A 1950s-built Mayflower II after extensive restoration by Daniels and a slough of others at Mystic Seaport.

An aspiring musician in another walk of life, Daniels was later in the midst of restoring Windfall, a 1952 German-built Beetle Cat sailing skiff in 2014 when he got the inkling to build a parlor guitar. “I salvaged all the material and built an acoustic guitar, modeled after a small-body Martin, parlor D-15M that I have. I just basically laid it on the ground and outlined it,” Daniels told me this past fall. “As boatbuilding goes, you pull the lines off the boat and you put it on the floor and then you loft it and you can build it back together. So I applied that–my very rudimentary understanding of it at the time as I was a student of wooden-boat culture.

When all was said and done, Daniels had spent just about two months on his little “side project.” In early 2015 he posted to Instagram: “With the exception of the hardware, frets, nut/saddle, etc … this guitar is built from wood salvaged from a Beetle Cat restoration/rebuild. The boat was built in Germany by Abeking and Rasmussen for Concordia Company in 1952. Fortunately for me, they planked the whole thing in Honduras mahogany! That boat was one of a kind, but a lost cause. Doomed to firewood, I took what I could and built a guitar. The face is built from the flats of the garboard planks; the sides and back from the centerboard trunk and sole; the neck is oak from the keel/stem transition shaped and coated with special clear West System epoxy for fretboard ... don’t know how it will hold up but I’m experimenting here.”

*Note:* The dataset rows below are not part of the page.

(** Counting incrementally is counting from scratch. At any point of any simulation, whatever was
    lost, partitioned or handled in whatever order, [updateStats] enters just the tickets of the
    honest nodes that a recount of all their tables would, so its successful rounds are the tickets
    that a quorum of honest nodes has, and the failed rounds are the others. *)
Theorem updateStats_counts_afresh round w :
  sim_run_reachable w → 2 ≤ length (honestNodes (sim w)) →
  let st := stats (sim (updateStats round w)) in
  SuccessfulRounds st = successful_count (quorumThreshold (sim w)) (recount (nodes w) (honestNodes (sim w))) ∧
  FailedRounds st = (round - SuccessfulRounds st)%Z ∧ ConsensusRounds st = round.
Proof.
  intros (c & w0 & H0 & Hr) Hlen.
  assert (Hok : table_ok w).
  { assert (Hok0 : table_ok w0).
    { unfold start_run, createNodes in H0. repeat case_match; simplify_eq/=;
        (split; simpl; [intros t; by rewrite lookup_empty|]);
        intros t id; unfold entered; simpl; rewrite lookup_empty; set_solver. }
    clear H0. induction Hr; [done|]. eauto using sim_step_table. }
  unfold updateStats. apply Nat.leb_le in Hlen. rewrite Hlen. simpl.
  by rewrite (table_recount _ Hok).
Qed.

Lemma updateStats_counts_afresh_witness : ∃ w,
  start_run (NewSimulator demo_config) = Done w ∧ SuccessfulRounds (stats (sim (updateStats 5 w))) = 0%Z.
Proof.
  eexists. split; [vm_compute; reflexivity|].
  rewrite (proj1 (updateStats_counts_afresh 5 _ ltac:(eexists demo_config, _; split;
    [vm_compute; reflexivity | apply rtc_refl]) ltac:(vm_compute; lia))).
  by vm_compute.
Defined.
End counting.
End SimProps.
Definition handleStartCluster (r : Request) (s : Server) : Server * Reply :=
  match Decode (A := StartClusterRequest) (request_text r) with
  | Err _ => (s, writeError StatusBadRequest "invalid request body")
  | Ok req =>
      let count := if (sc_NodeCount req <? 1)%Z then 4%Z else sc_NodeCount req in
      let order := (iteration (Manager.nodes (Manager.mgr (nodeManager s)))).*1 in
      let '(w, err) := Manager.StartCluster order count (nodeManager s) in
      let s := set_nodeManager w s in
      match err with
      | Some err => (s, writeError StatusInternalServerError err)
      | None => (s, writeJSON (JObj [("status"%string, JStr "starting"); ("node_count"%string, JInt count)]))
      end
  end.

Definition stop_all (now : Z) (s : Server) : Server :=
  manager_did now
    (Manager.StopAllNodes (iteration (Manager.nodes (Manager.mgr (nodeManager s)))).*1 (nodeManager s)) s.

Definition handleStopCluster (now : Z) (s : Server) : Server * Reply :=
  (stop_all now s, writeJSON (JObj [("status"%string, JStr "stopping")])).

Definition handleGetSimulatorStatus (s : Server) : Reply :=
  writeJSON (encode_full_state (SimControl.GetFullState (simController s))).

It’s safe to say the little guitar, which he named Windfall in honor of the little sailboat, is still strumming. Granted, he now affectionately refers to her as “Boat Guitar.” “Now I’m a little more seasoned and I’ve learned where I made my mistakes, and where I didn’t,” he said. “Yeah, it’s a good guitar. It’s a little salty sounding, but that’s the character of it coming from the bottom of a 70-year-old boat.”

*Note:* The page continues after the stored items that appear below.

(* ===== verification/Loops.v ===== *)
(** The goroutines of the components: loops that wait for an event or for the end of their context. A
    turn takes one event; the theorems say when such a loop empties its queue and when it ends. The loop
    of a node's API, whose turn may never return, is in [Api]. *)

From S2P Require Import Prelude Hashing Proto Messages Pbft PbftSpec PbftInv PbftSafety PbftLive GossipCache GossipEngine Discovery Manager SimControl Http Api Supervisor.

Module Loops.
Local Open Scope go_scope.

(** * [for { select { case <-done: return; case e := <-events: body } }] *)

Section loop.
Context {S E : Type}.

Inductive turn :=
| Ends
| Waits
| Goes (s : S).

(** [body] is what the loop does with an event, [None] where there is none to take; [e] is what it reads
    from outside meanwhile. Where the loop could end and go on, [pick_done] is the choice of [select]. *)
Definition select (done : S → bool) (body : E → S → option S) (pick_done : bool) (e : E) (s : S) : turn :=
  match body e s with
  | Some s' => if done s && pick_done then Ends else Goes s'
  | None => if done s then Ends else Waits
  end.

(** The turns of a run; [true] with the state when the loop has not ended. *)
Fixpoint run (loop : bool → E → S → turn) (turns : list (bool * E)) (s : S) : S * bool :=
  match turns with
  | [] => (s, true)
  | (pick_done, e) :: turns =>
      match loop pick_done e s with
      | Ends => (s, false)
      | Waits => run loop turns s
      | Goes s' => run loop turns s'
      end
  end.

Variables (done : S → bool) (body : E → S → option S) (left : S → nat).

(** The events are those of a queue, and the body does not touch the context. *)
Hypothesis body_takes : ∀ e s s', body e s = Some s' → left s' < left s ∧ (done s = true → done s' = true).

(** When the context is done and nothing more arrives, the loop ends: at the latest in the turn after it
    has taken what was queued. *)
Lemma run_ends turns s : done s = true → left s < length turns → (run (select done body) turns s).2 = false.
Proof.
  revert s. induction turns as [|[p e] turns IH]; intros s Hd Hlen; [cbn in Hlen; lia|].
  cbn [run]. unfold select at 1. rewrite Hd. destruct (body e s) as [s'|] eqn:Hb; [|done].
  destruct p; [done|]. cbn [andb]. apply body_takes in Hb as [Hl Hd']. apply IH; [by apply Hd'|]. cbn [length] in Hlen. lia.
Qed.

(** Until then it takes what is queued. *)
Lemma run_empties turns s :
  (∀ e s, left s ≠ 0 → is_Some (body e s)) → (∀ e s s', body e s = Some s' → done s = false → done s' = false) →
  done s = false → left s ≤ length turns →
  left (run (select done body) turns s).1 = 0 ∧ (run (select done body) turns s).2 = true.
Proof.
  intros Hready Hkeep. revert s. induction turns as [|[p e] turns IH]; intros s Hd Hlen; [cbn in Hlen; split; [cbn; lia|done]|].
  cbn [length] in Hlen. destruct (body e s) as [s'|] eqn:Hb.
  - assert (Hrun : run (select done body) ((p, e) :: turns) s = run (select done body) turns s')
      by (cbn [run]; unfold select at 1; by rewrite Hb, Hd).
    rewrite Hrun. pose proof (Hkeep e s s' Hb Hd). apply body_takes in Hb as [Hl _]. apply IH; [done | lia].
  - assert (Hrun : run (select done body) ((p, e) :: turns) s = run (select done body) turns s)
      by (cbn [run]; unfold select at 1; by rewrite Hb, Hd).
    rewrite Hrun. destruct (decide (left s = 0)) as [H0|H0]; [apply IH; [done | lia]|].
    destruct (Hready e s H0) as [? ?]. congruence.
Qed.
End loop.
Arguments turn : clear implicits.

(** * Consensus ([src/pkg/consensus/pbft.go]) *)

Section pbft.
Context {W : Type}.
Context `{pb.ProtoMessage pb.ValidatorMessage, pb.ProtoMessage pb.PrePrepare,
  pb.ProtoMessage pb.Prepare, pb.ProtoMessage pb.Commit, pb.ProtoMessage pb.Request,
  pb.ProtoMessage pb.ViewChange, pb.ProtoMessage pb.Checkpoint}.
(** The node, the application, and what has been sent and started. *)
Abbreviation NodeRun := (Pbft.PBFTNode W * W * list Pbft.effect)%type.
Implicit Types st : NodeRun.

Definition node_of st : Pbft.PBFTNode W := st.1.1.

Definition process_one (now : Z) st : option NodeRun :=
  let '(n, w, es) := st in
  match Pbft.processMessage now n w with
  | Some (n, w, es', _) => Some (n, w, es ++ es')
  | None => None
  end.

Definition processMessages : bool → Z → NodeRun → turn NodeRun := select (λ st, Pbft.ctx_done (node_of st)) process_one.

(** A node that has panicked has ended. The event is whether the timer fires. *)
Abbreviation TimerRun := (outcome (Pbft.PBFTNode W * list Pbft.effect)).

Definition timer_fires (fired : bool) (o : TimerRun) : option TimerRun :=
  match o with
  | Panic _ => None
  | Done (n, es) => if fired then Some (let* r := Pbft.initiateViewChange n in Done (r.1, es ++ r.2)) else None
  end.

Definition monitorViewTimeout : bool → bool → TimerRun → turn TimerRun :=
  select (λ o, match o with Done (n, _) => Pbft.ctx_done n | Panic _ => true end) timer_fires.

Lemma process_takes now st st' : process_one now st = Some st' →
  length (Pbft.messageQueue (node_of st)) = S (length (Pbft.messageQueue (node_of st'))) ∧
  Pbft.ctx_done (node_of st') = Pbft.ctx_done (node_of st).
Proof.
  destruct st as [[n w] es0]. unfold process_one, Pbft.processMessage. cbn [node_of fst].
  destruct (Pbft.messageQueue n) as [|msg queue] eqn:Hq; [done|].
  intros Hs. assert (Hd : ∃ w' es err, PbftLive.dispatch now msg (Pbft.set_messageQueue queue n) w = (node_of st', w', es, err)).
  { unfold PbftLive.dispatch. destruct msg.
    - destruct (Pbft.handlePrePrepare _ _ _ _) as [[[n' w'] es] err]. injection Hs as <-. by eexists _, _, _.
    - destruct (Pbft.HandlePrepare _ _ _ _) as [[[n' w'] es] err]. injection Hs as <-. by eexists _, _, _.
    - destruct (Pbft.HandleCommit _ _ _ _) as [[[n' w'] es] err]. injection Hs as <-. by eexists _, _, _. }
  destruct Hd as (w' & es & err & Hd). rewrite (PbftLive.dispatch_queue _ _ _ _ _ _ _ _ Hd). split; [done|].
  assert (Hfr : PbftInv.frame (node_of st') = PbftInv.frame (Pbft.set_messageQueue queue n)).
  { destruct msg; cbn in Hd; [eapply PbftInv.handlePrePrepare_spec | eapply PbftInv.HandlePrepare_spec |
      eapply PbftInv.HandleCommit_spec]; exact Hd. }
  unfold PbftInv.frame in Hfr. by injection Hfr.
Qed.

Lemma process_ready now st : length (Pbft.messageQueue (node_of st)) ≠ 0 → is_Some (process_one now st).
Proof.
  destruct st as [[n w] es]. unfold process_one, Pbft.processMessage. cbn [node_of fst].
  destruct (Pbft.messageQueue n) as [|msg queue]; [done|]. intros _.
  destruct msg; [destruct (Pbft.handlePrePrepare _ _ _ _) as [[[? ?] ?] ?] | destruct (Pbft.HandlePrepare _ _ _ _) as [[[? ?] ?] ?]
    | destruct (Pbft.HandleCommit _ _ _ _) as [[[? ?] ?] ?]]; by eexists.
Qed.

Lemma process_takes_lt now st st' : process_one now st = Some st' →
  length (Pbft.messageQueue (node_of st')) < length (Pbft.messageQueue (node_of st)) ∧
  (Pbft.ctx_done (node_of st) = true → Pbft.ctx_done (node_of st') = true).
Proof. intros [Hl Hd]%process_takes. rewrite Hd. split; [lia | done]. Qed.

(** A node that is not closed works off its queue. *)
Theorem running_node_empties_queue turns n w :
  Pbft.ctx_done n = false → length (Pbft.messageQueue n) ≤ length turns →
  let '(st, running) := run processMessages turns (n, w, []) in Pbft.messageQueue (node_of st) = [] ∧ running = true.
Proof.
  intros Hd Hlen. destruct (run_empties _ _ (λ st, length (Pbft.messageQueue (node_of st))) process_takes_lt turns (n, w, []))
    as [Hq Hr]; [apply process_ready | by intros now st st' [_ ->]%process_takes | done | done |].
  unfold processMessages. destruct (run _ turns (n, w, [])) as [st running]. cbn [fst snd] in *.
  split; [by apply nil_length_inv | done].
Qed.
End pbft.

(** * Gossip ([src/pkg/gossip/engine.go]) *)

Section gossip.
Context {W Peer : Type}.
Abbreviation Engine := (GossipEngine.GossipEngine W).

(** The engine, and what was sent to which peer. *)
Abbreviation EngineRun := (Engine * list (Peer * string))%type.

Definition engine_done (o : outcome EngineRun) : bool :=
  match o with Done (g, _) => GossipEngine.ctx_done g | Panic _ => true end.

(** With the random numbers and the peers of the moment. *)
Definition disseminate_one (e : (nat → nat) * list Peer) (o : outcome EngineRun) : option (outcome EngineRun) :=
  match o with
  | Panic _ => None
  | Done (g, sent) =>
      match GossipEngine.processMessage e.1 e.2 g with
      | None => None
      | Some r => Some (let* r := r in Done (r.1, sent ++ r.2))
      end
  end.

Definition gossip_processMessages : bool → (nat → nat) * list Peer → outcome EngineRun → turn (outcome EngineRun) :=
  select engine_done disseminate_one.

(** The loops on a ticker: [e] is what the tick reads, if there is one. *)
Definition on_tick {T S} (f : T → S → S) (e : option T) (s : S) : option S :=
  match e with Some t => Some (f t s) | None => None end.

(** A tick of [antiEntropyLoop]: the digests go to the peer that is picked, if there is one. *)
Definition reconcile (e : nat * list Peer) (st : EngineRun) : EngineRun :=
  (st.1, st.2 ++ match GossipEngine.performAntiEntropy e.1 e.2 st.1 with Some msg => [msg] | None => [] end).

Definition antiEntropyLoop : bool → option (nat * list Peer) → EngineRun → turn EngineRun :=
  select (λ st, GossipEngine.ctx_done st.1) (on_tick reconcile).

Definition cleanupLoop : bool → option (Z * list GossipEngine.entry) → Engine → turn Engine :=
  select GossipEngine.ctx_done (on_tick (λ e g, GossipEngine.cleanupExpiredEntries e.1 e.2 g)).

Definition adjustFanout : bool → option Z → Engine → turn Engine :=
  select GossipEngine.ctx_done (on_tick GossipEngine.adjustFanout).

Definition chan_length (o : outcome EngineRun) : nat :=
  match o with Done (g, _) => length (GossipEngine.messageChan g) | Panic _ => 0 end.

Lemma disseminate_takes e o o' : disseminate_one e o = Some o' →
  chan_length o' < chan_length o ∧ (engine_done o = true → engine_done o' = true).
Proof.
  destruct o as [[g sent]|]; [|done]. cbn. unfold GossipEngine.processMessage.
  destruct (GossipEngine.messageChan g) as [|r queue]; [done|]. intros [= <-].
  destruct (GossipEngine.heap g !! r) as [msg|]; [|cbn; split; [lia|done]].
  destruct (GossipEngine.disseminateMessage _ _ _ _) as [sends|why]; cbn; (split; [lia|done]).
Qed.
End gossip.

(** * The supervisor ([src/pkg/supervisor/server.go]) *)

Section supervisor.
Context {N conn : Type} `{!Http.HttpClient N, Countable conn, !Supervisor.TimeText}.
Context `{!Http.JsonDecode Supervisor.StatsResult}.
Abbreviation Sup := (Supervisor.Server conn).
Variable iteration : gmap string positive → list (string * positive).

Abbreviation SupRun := (Sup * list (Http.json * gset conn))%type.

Definition pump_one (write_ok : conn → bool) (st : SupRun) : option SupRun :=
  match Supervisor.wsBroadcastPump_step write_ok st.1 with
  | Some (s, msg, clients) => Some (s, st.2 ++ [(msg, clients)])
  | None => None
  end.

Definition wsBroadcastPump : bool → (conn → bool) → SupRun → turn SupRun :=
  select (λ st, Supervisor.stopped st.1) pump_one.

(** The server, and the network it asks the nodes over. *)
Definition monitorPrimaryStatus : bool → option () → Sup * N → turn (Sup * N) :=
  select (λ st, Supervisor.stopped st.1) (on_tick (λ _ st, Supervisor.refreshPrimaryStatus iteration st.1 st.2)).

Lemma pump_takes write_ok st st' : pump_one write_ok st = Some st' →
  length (Supervisor.wsBroadcast st'.1) < length (Supervisor.wsBroadcast st.1) ∧
  (Supervisor.stopped st.1 = true → Supervisor.stopped st'.1 = true).
Proof.
  unfold pump_one, Supervisor.wsBroadcastPump_step. destruct (Supervisor.wsBroadcast st.1) as [|msg rest] eqn:Hb; [done|].
  intros [= <-]. cbn. split; [lia|done].
Qed.

Lemma broadcast_stopped msg (s : Sup) : Supervisor.stopped (Supervisor.broadcastWSMessage msg s) = Supervisor.stopped s.
Proof. unfold Supervisor.broadcastWSMessage. by case_decide. Qed.

Lemma manager_did_stopped now did (s : Sup) : Supervisor.stopped (Supervisor.manager_did now did s) = Supervisor.stopped s.
Proof.
  unfold Supervisor.manager_did. change (Supervisor.stopped s) with (Supervisor.stopped (Supervisor.set_nodeManager did.1 s)).
  generalize (Supervisor.set_nodeManager did.1 s). induction did.2 as [|cb cbs IH]; intros s'; [done|]. cbn [fold_left]. rewrite IH.
  destruct cb; cbn; unfold Supervisor.onOutput, Supervisor.onStatus, Supervisor.onCluster;
    [case_match; [done|]|..]; by rewrite broadcast_stopped.
Qed.

Lemma Stop_stopped now (s : Sup) : Supervisor.stopped (Supervisor.Stop iteration now s) = true.
Proof.
  unfold Supervisor.Stop. cbn [Supervisor.stopped Supervisor.set_wsClients].
  case_decide; cbn [Supervisor.stopped Supervisor.set_simController]; unfold Supervisor.stop_all; by rewrite manager_did_stopped.
Qed.
End supervisor.

(** * Discovery ([src/pkg/network/discovery.go]) *)

Section discovery.
Context {G : Type}.

(** When [Start] lets passes begin, in seconds from its call: at once, by three timers, and by the ticks of
    [discoveryLoop], of which there are [ticks]. *)
Definition Start (ticks : nat) : list nat := [0; 3; 6; 10] ++ ((λ k, 10 * S k) <$> seq 0 ticks).

(** A tick begins a pass. *)
Definition discoveryLoop (cancelled : bool) : bool → option (result (list Discovery.AddrInfo)) →
    Discovery.World G → turn (Discovery.World G) :=
  select (λ _, cancelled) (on_tick Discovery.discoverPeers_begin).
End discovery.

(** No ten seconds go by without a pass, as long as the loop ticks. *)
Theorem discovery_keeps_looking ticks t : t < 10 * S ticks → ∃ p, p ∈ Start ticks ∧ p ≤ t < p + 10.
Proof.
  intros Ht. destruct (decide (t < 10)) as [Hlt|Hge]; [exists 0; split; [left | lia]|].
  exists (10 * S (t / 10 - 1)). pose proof (Nat.div_mod_eq t 10) as Hdm. pose proof (Nat.mod_upper_bound t 10).
  assert (1 ≤ t / 10) by (apply Nat.div_le_lower_bound; lia). split; [|lia].
  unfold Start. apply elem_of_app. right. apply (list_elem_of_fmap_2 (λ k, 10 * S k)).
  apply list_elem_of_In, in_seq. lia.
Qed.

(** * Shutting down *)

Section shutdown.
Context {W Peer conn : Type} `{Countable conn, !Supervisor.TimeText}.
Context `{pb.ProtoMessage pb.ValidatorMessage, pb.ProtoMessage pb.PrePrepare,
  pb.ProtoMessage pb.Prepare, pb.ProtoMessage pb.Commit, pb.ProtoMessage pb.Request,
  pb.ProtoMessage pb.ViewChange, pb.ProtoMessage pb.Checkpoint}.
Context (iteration : gmap string positive → list (string * positive)).

(** The goroutines of a component that is closed end. When a consensus node or a gossip engine has been
    closed or the supervisor has been stopped, the loop that takes from its queue ends, whatever the
    choices of [select], at the latest one turn after it has taken what is queued, if nothing more is
    put into the queue. The turns of these loops return: the supervisor's pump has a deadline of five
    seconds for every write. The API of a node has none, see [ApiProps.stuck_client_holds_loop]. *)
Theorem closed_loops_end (n : Pbft.PBFTNode W) (w : W) (g : GossipEngine.GossipEngine W)
    (s : Supervisor.Server conn) now :
  (∀ turns, length (Pbft.messageQueue n) < length turns → (run processMessages turns (Pbft.Close n, w, [])).2 = false) ∧
  (∀ turns : list (bool * ((nat → nat) * list Peer)), length (GossipEngine.messageChan g) < length turns →
    (run gossip_processMessages turns (Done (GossipEngine.Close g, []))).2 = false) ∧
  (let s := Supervisor.Stop iteration now s in
   ∀ turns, length (Supervisor.wsBroadcast s) < length turns → (run wsBroadcastPump turns (s, [])).2 = false).
Proof.
  split_and!.
  - intros turns Hl.
    exact (run_ends _ _ (λ st, length (Pbft.messageQueue (node_of st))) process_takes_lt turns (Pbft.Close n, w, []) eq_refl Hl).
  - intros turns Hl. exact (run_ends _ _ chan_length disseminate_takes turns (Done (GossipEngine.Close g, [])) eq_refl Hl).
  - intros s' turns Hl.
    exact (run_ends _ _ (λ st, length (Supervisor.wsBroadcast st.1)) pump_takes turns (s', []) (Stop_stopped _ _ _) Hl).
Qed.
End shutdown.

End Loops.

Though Daniels still builds boats on the side, he said he’s more recently found himself with a wife and two children, and, to his own surprise, a job writing environmental pollution insurance policies. “It’s interesting because insurance all started through the shipping industry and cargo being lost,” he said. “It’s this ironic, full-circle thing for someone like me who can’t sit still and is a maker by nature. I never thought I’d have an insurance job, but when I look at the specifics of what I do now, it’s actually not so boring. It’s exciting, and I see contractors, tradesmen, marine cargo and shipyards, and all that experience has made me a technical specialist.”

Lacking the time to maintain a wood-planked boat, Daniels has instead made a bit of a compromise by way of a 16-foot Tiverton, Rhode Island-built Stur-Dee Dory. It’s a compromise I’m all too familiar with. Coming from a wooden-boat-adoring family, an identical 2000 Stur-Dee faux-lapstrake Dory was our clan’s concession when a labor-intensive wooden skiff was simply—and obviously—out of the question. Still, living at the mouth of the Connecticut River, Daniels’ Stur-Dee turns enough heads in the very same way ours does, however much worse for wear and tear the Burke family’s vintage craft may be.

We exchange mutual woes in dealing with fiberglass-wrapped plywood, which, if not quite as consuming as a true wooden hull, is nonetheless its own headache. The flotation is easily compromised, and, as we age, respectively, the seating arrangements don’t exactly accommodate ailing spines. Oh, to be 13 again on my then-brand-new skiff. Still, neither of us can complain. After all, Daniels has built and restored boats big and small, and I’ve made a career out of this life in salt in my own right, and neither of these existences is any small blessing. Daniels did say that though his life’s ambitions as a marine-salvage luthier have been put on hold, he hasn’t lost sight of the gorgeous little Martin D-15-inspired axe he concocted a decade ago. Before we part ways I urge him to make another, alluding that I may even commission one someday soon. He assures me he has plans. I’ll be standing by.